Brief

Blason   Abdij Saint-Joseph de Clairval

F-21150 Flavigny-sur-Ozerain

Frankrijk


Downloaden als pdf
[Cette lettre en français]
[This letter in English]
[Dieser Brief auf deutsch]
[Esta carta en español]
[Questa lettera in italiano]
15 maart 2006
Vastentijd


Dierbare Vriend van de Abdij Saint-Joseph de Clairval,

Tijdens de Poolse opstand tegen de Russische bezetting, in 1863, had een Poolse cavalarist, Adam Chmielowski, door zijn ongelooflijke stoutmoedigheid de aandacht getrokken. Op 1 oktober 1864 stormt hij in galop door een woud. Wanneer hij midden in een kanonnade terecht komt voelt hij plotseling zoiets als een harde stokslag op zijn been en hij valt op de grond neer. Hij wordt naar een houthakkershut vervoerd waar hij korte tijd later wordt gevonden door met de tsaar geallieerde Finse jagers. De kapitein herkent de jonge cavalarist die zijn mannen menigmaal tot mikpunt hadden gekozen, maar zonder enig succes, zelfs zo dat vrienden en vijanden dachten dat hij onkwetsbaar was: «U had zeker een talisman, zei de kapitein tegen hem. Ik had het schapulier van Onze-Lieve-Vrouw op mijn borst», antwoordt Adam trots en kijkt hem recht in de ogen want hij weet goed dat hij van doen heeft met protestanten. Het verbrijzelde been is door necrose aangetast; het moet worden geamputeerd. «Wanneer? vraagt hij. Onmiddellijk. Prima, begint u maar!... Geef me een sigaar, om de tijd door te komen». De afschuwelijke operatie wordt zonder verdoving uitgevoerd. Adam wordt vervolgens naar een militair hospitaal gebracht in afwachting van een uitspraak over zijn verder lot. Met de hulp van een paar kornuiten slaagt hij erin, verborgen in een lijkkist, het hospitaal te verlaten.

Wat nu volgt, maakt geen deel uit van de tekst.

(** * A shallow embedding of the UBI agent-based simulation

    The Python program under [ubi_agent_sim/] is embedded function by
    function.  Python [float]s are IEEE-754 binary64 values, so they are
    modelled by Rocq's primitive floats, which are the same format and
    evaluate bit for bit.  The Python [int]s that appear in the program
    (40, 0, 600, 60, 4, 100000, 150000, 200000) are all exactly
    representable in binary64 and every operation that mixes them with a
    float first promotes them, so they are written as floats as well.

    Exceptions are modelled by a small error monad, dictionaries by
    insertion-ordered association lists, and numpy's process-global random
    generator by an explicit generator state threaded through population
    construction. *)

From Stdlib Require Import ZArith QArith List Bool Lia Floats Permutation.
Import ListNotations.
Set Warnings "-inexact-float".

(* ================================================================= *)
(** ** Python primitives *)

Module Py.

(** The two exceptions the engine can raise. *)
Inductive exn : Type :=
| ZeroDivisionError
| KeyError (key : Z).

Inductive res (A : Type) : Type :=
| Ok (a : A)
| Raise (e : exn).
Arguments Ok {A} a.
Arguments Raise {A} e.

Definition bind {A B : Type} (m : res A) (k : A -> res B) : res B :=
  match m with
  | Ok a => k a
  | Raise e => Raise e
  end.

(** [for x in l: f x] where the body may raise: the results in order, or the
    first exception. *)
Fixpoint mapM {A B : Type} (f : A -> res B) (l : list A) : res (list B) :=
  match l with
  | [] => Ok []
  | x :: xs =>
      bind (f x) (fun y => bind (mapM f xs) (fun ys => Ok (y :: ys)))
  end.

(** [max(a, b)] keeps its first argument unless the second is strictly
    greater; [min(a, b)] unless the second is strictly smaller.  A NaN second
    argument therefore loses every comparison. *)
Definition max (a b : float) : float := if (a <? b)%float then b else a.
Definition min (a b : float) : float := if (b <? a)%float then b else a.

(** True division of Python floats raises on a zero divisor (of either
    sign) instead of producing an infinity or a NaN.  The operands of the
    one division in [Person.step] are Python numbers: [numpy.random.normal]
    called without a size returns a Python [float]. *)
Definition div (a b : float) : res float :=
  if (b =? 0)%float then Raise ZeroDivisionError else Ok (a / b)%float.

(** [sum(xs)]: a left fold that starts from the integer 0.  (CPython 3.12
    and later add floats with a compensated sum; for up to two terms, which
    is what the households of [run_sim] have, it returns the same float.) *)
Definition sum (xs : list float) : float :=
  fold_left PrimFloat.add xs 0%float.

(** [float(n)] for a non-negative int below 2^63 (exact below 2^53). *)
Definition of_nat (n : nat) : float :=
  PrimFloat.of_uint63 (Uint63.of_Z (Z.of_nat n)).

(** True division [a / b] of two non-negative ints: it raises on [b = 0]
    and otherwise returns the float nearest to the quotient, which for
    operands below 2^53 is the quotient of the two converted operands. *)
Definition truediv (a b : nat) : res float :=
  match b with
  | O => Raise ZeroDivisionError
  | S _ => Ok (of_nat a / of_nat b)%float
  end.

(** A [dict] with integer keys: an association list in insertion order,
    with at most one entry per key. *)
Definition dict (V : Type) : Type := list (Z * V).

Fixpoint get {V : Type} (d : dict V) (k : Z) : res V :=
  match d with
  | [] => Raise (KeyError k)
  | (k', v) :: d' => if Z.eqb k' k then Ok v else get d' k
  end.

(** [d[k] = v]: overwrite in place, or append a new entry at the end. *)
Fixpoint set {V : Type} (d : dict V) (k : Z) (v : V) : dict V :=
  match d with
  | [] => [(k, v)]
  | (k', v') :: d' =>
      if Z.eqb k' k then (k', v) :: d' else (k', v') :: set d' k v
  end.

Definition keys {V : Type} (d : dict V) : list Z := map fst d.
Definition values {V : Type} (d : dict V) : list V := map snd d.

(** [for v in d.values(): v.method()] for a method that mutates the object
    [v] in place: every value is replaced by its updated state, keys and
    order stay as they are. *)
Definition update_values {V : Type} (f : V -> res V) (d : dict V)
  : res (dict V) :=
  mapM (fun kv => bind (f (snd kv)) (fun v' => Ok (fst kv, v'))) d.

End Py.

Notation "x <- m ;; k" := (Py.bind m (fun x => k))
  (at level 61, m at next level, right associativity).
Abbreviation Ok := Py.Ok.
Abbreviation Raise := Py.Raise.

(* ================================================================= *)
(** ** config/policy.py *)

Module Policy.

Record t : Type := mk {
  ubi_amount : float;
  income_tax_rate : float
}.

(** [Policy()] with the dataclass defaults. *)
Definition default : t := mk 100000 0.2.

End Policy.

(* ================================================================= *)
(** ** models/person.py *)

Module Person.

Record t : Type := mk {
  id : Z;
  age : Z;
  hourly_wage : float;
  work_hours : float;
  saving : float;
  household_id : Z;
  happiness : float
}.

(** The [macro_state] argument is a dictionary that [step] never reads. *)
Definition macro_state : Type := Py.dict float.

(** The local variables of [step], in the order the code computes them. *)
Definition gap (policy : Policy.t) (basic_need : float) : float :=
  Py.max 0 (basic_need - Policy.ubi_amount policy).

Definition denominator (self : t) : float :=
  (hourly_wage self * 4 + 1e-6)%float.

Definition smoothed (self : t) (target_hours : float) : float :=
  (0.7 * work_hours self + 0.3 * target_hours)%float.

Definition step (policy : Policy.t) (ms : macro_state) (basic_need : float)
    (self : t) : Py.res t :=
  let gap := gap policy basic_need in
  target_hours <- Py.div gap (denominator self) ;;
  let work_hours' := Py.max 0 (Py.min 60 (smoothed self target_hours)) in
  let income_labor := (hourly_wage self * work_hours' * 4)%float in
  let income_total := (income_labor + Policy.ubi_amount policy)%float in
  let disposable_income :=
    (income_total * (1 - Policy.income_tax_rate policy))%float in
  let saving' := (saving self + disposable_income * 0.2)%float in
  let happiness' :=
    (5 + 0.00001 * income_total - 0.05 * Py.max 0 (work_hours' - 40))%float in
  Ok (mk (id self) (age self) (hourly_wage self) work_hours' saving'
         (household_id self) happiness').

End Person.

(* ================================================================= *)
(** ** models/household.py *)

Module Household.

Record t : Type := mk {
  id : Z;
  member_ids : list Z;
  income : float;
  poverty_line : float
}.

(** [Household(id=hid, member_ids=member_ids)]: the other two fields take
    their dataclass defaults. *)
Definition new (hid : Z) (members : list Z) : t := mk hid members 0 200000.

Definition labor_income (p : Person.t) : float :=
  (Person.hourly_wage p * Person.work_hours p * 4)%float.

(** The generator inside [sum(...)] looks every member up in [persons]; the
    first missing id raises [KeyError]. *)
Definition aggregate (persons : Py.dict Person.t) (self : t) : Py.res t :=
  terms <- Py.mapM (fun pid => p <- Py.get persons pid ;; Ok (labor_income p))
                   (member_ids self) ;;
  Ok (mk (id self) (member_ids self) (Py.sum terms) (poverty_line self)).

Definition is_poor (self : t) : bool :=
  (income self <? poverty_line self)%float.

End Household.

(* ================================================================= *)
(** ** numpy.random *)

(** The two samplers the program calls, over an explicit generator state
    [G] (numpy keeps this state in a process-global variable).  Each call
    returns a sample and the advanced state. *)
Class RandomState (G : Type) : Type := {
  randint : Z -> Z -> G -> Z * G;
  normal : float -> float -> G -> float * G
}.

(* ================================================================= *)
(** ** sim/environment.py *)

Module Environment.

Record t : Type := mk {
  policy : Policy.t;
  persons : Py.dict Person.t;
  households : Py.dict Household.t
}.

Section Init.
Context {G : Type} {RS : RandomState G}.

(** The body of the inner loop up to the wage correction: a person with
    freshly drawn age and wage, the age being drawn first. *)
Definition new_person (pid hid : Z) (g : G) : Person.t * G :=
  let (a, g1) := randint 20 60 g in
  let (w, g2) := normal 1500 500 g1 in
  let w' := if (w <? 600)%float then 600%float else w in
  (Person.mk pid a w' 40 0 hid 5, g2).

(** [for _ in range(persons_per_household)]: the loop state is the persons
    dictionary, the member list of the household under construction, the
    next free person id and the generator. *)
Fixpoint add_members (n : nat) (hid : Z)
    (st : Py.dict Person.t * list Z * Z * G)
  : Py.dict Person.t * list Z * Z * G :=
  match n with
  | O => st
  | S n' =>
      let '(persons, member_ids, pid, g) := st in
      let (p, g') := new_person pid hid g in
      add_members n' hid
        (Py.set persons pid p, member_ids ++ [pid], (pid + 1)%Z, g')
  end.

(** [for hid in range(n_households)], counting [hid] upwards. *)
Fixpoint add_households (n : nat) (persons_per_household : nat) (hid : Z)
    (st : Py.dict Person.t * Py.dict Household.t * Z * G)
  : Py.dict Person.t * Py.dict Household.t * Z * G :=
  match n with
  | O => st
  | S n' =>
      let '(persons, households, pid, g) := st in
      let '(persons', member_ids, pid', g') :=
        add_members persons_per_household hid (persons, [], pid, g) in
      add_households n' persons_per_household (hid + 1)%Z
        (persons', Py.set households hid (Household.new hid member_ids),
         pid', g')
  end.

(** [Environment(n_households, persons_per_household)]; [range] of a
    negative int is empty. *)
Definition init (n_households persons_per_household : Z) (g : G) : t * G :=
  let '(persons, households, _, g') :=
    add_households (Z.to_nat n_households) (Z.to_nat persons_per_household)
      0%Z ([], [], 0%Z, g) in
  (mk Policy.default persons households, g').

Adam is geboren op 20 augustus 1845 in Igolomia, in Polen. Na de opstand van 1863 volgt hij lessen op de school voor Schone Kunsten in Warschau. In 1868 is hij in Krakau waar hij regelmatig de familie Siemienska bezoekt. Hoewel trouw aan het geloof van zijn voorvaderen, staat meneer Siemienska zeer open voor de sciëntistische stromingen uit het westen. Zijn echtgenote is diep christelijk, bezit veel gezond verstand en Adam is erg onder de indruk van haar. In die tijd is het zeer in de mode tafels te laten draaien om «geesten op te roepen». Wanneer ze merkt dat de gasten van haar man zich met spiritistische praktijken inlaten, gaat mevrouw Siemienska om raad bij haar biechtvader want ze kan haar echtgenoot er niet van overtuigen dat hij een einde moet maken aan dat gevaarlijk vermaak. De priester adviseert haar haar rozenkrans te pakken en rustig te bidden en zich niet met de seances te bemoeien.

In tweeën gespleten

«Op een dag, zo vertelt Adam, zitten we rondom een grote eikenhouten tafel die zo zwaar is dat twee mannen haar nauwelijks kunnen verschuiven. Onder onze vingers begint ze te draaien en te wiebelen en antwoordt op onze vragen met korte, hevige slagen. Nog nooit was ze zo te keer gegaan... Mevrouw Siemienska hield het niet meer uit; ze stond plotsklaps op, kwam naar ons toe en wierp haar rozenkrans op de draaiende tafel. We hoorden toen zoiets als het afgaan van een pistool en de tafel stond meteen stil. Toen het licht weer was aangestoken zagen we dat ze in tweeën was gespleten; het dikke blad van massief eiken hout was over de hele diameter gebarsten, ondanks de krammen waarmee ze aan de onderkant bijeen werd gehouden. Sinds die dag hebben we ons nooit meer vermaakt met het laten draaien van tafels».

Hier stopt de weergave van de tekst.